Saratoga Chips Advertising
Saratoga Chips Advertising

Unfortunately, the marketing department of Saratoga Chips is not you nor I. Avoiding history, warmth and local color, their copywriter came up with the Walmart-style headline: “Buy local… why pay more for the national brands?” Doing the copywriter one better, the art director mistrusted the visual appeal of the product and the antique box and subjugated them to a fake newspaper page (“Crum Cruncher” refers to George Crum, the inventor of the chip, but of course the reader doesn’t know this) superimposed on a fake wood background as if, I guess, the fake newspaper has been plopped down on a fake table.

Purely on the basis of missed opportunity, Saratoga Chips is hereby fast-tracked into the Badvertising Hall of Shame.

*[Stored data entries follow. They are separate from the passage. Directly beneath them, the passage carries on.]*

Fixpoint init_entries (entries : supervised_arp_cache_t) : Z * supervised_arp_cache_t :=
match entries with
| [] => (0, [])
| object :: entries =>
    let '(status, object) :=
      ps_init object SUPERVISED_ARP_OBJECT_VERSION (Some (encode empty_binding)) in
    if negb (status =? 0) then (-1, object :: entries)
    else let '(status, entries) := init_entries entries in (status, object :: entries)
end.

Definition supervised_arp_cache_init (cache : supervised_arp_cache_t)
  : Z * supervised_arp_cache_t := init_entries cache.

(** The loop that reads every entry, with the result codes; [None] when an
  entry cannot be read. *)
Fixpoint read_entries (cache : supervised_arp_cache_t)
  : option (list (Z * arp_binding_payload_t)) * supervised_arp_cache_t :=
match cache with
| [] => (Some [], [])
| object :: cache =>
    let '(result, object, payload) := read_entry object empty_binding in
    if result <? 0 then (None, object :: cache)
    else
      let '(rest, cache) := read_entries cache in
      (option_map (cons (result, payload)) rest, object :: cache)
end.

(** [selected] and [empty] after the first loop of a commit. *)
Fixpoint select_slot (i : Z) (entries : list arp_binding_payload_t) (ip selected empty : Z)
  : Z * Z :=
match entries with
| [] => (selected, empty)
| b :: entries =>
    let selected :=
      if negb (b_state b =? ARP_BINDING_EMPTY) && (b_ip b =? ip) then i else selected in
    let empty :=
      if (b_state b =? ARP_BINDING_EMPTY) && (empty <? 0) then i else empty in
    select_slot (i + 1) entries ip selected empty
end.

2 thoughts on “Copywriting 101: Saratoga Chips”

  1. First, thank you for the kind words about our products. My family and I work awfully hard trying to make a superior product that pays tribute to the original Saratoga Chip.

    Speaking as the marketing guy, the art guy, and the copywriter, your points are valid and will be used to shape our future campaigns. So again, thank you.

    Sadly, the economic times we live in force us to compete at the lowest common denominator (price). I would love to sell our products at a premium and many of our retailers do.

    One correction, we are one of the largest clients of Unlimited Potential, not Saratoga Bridges.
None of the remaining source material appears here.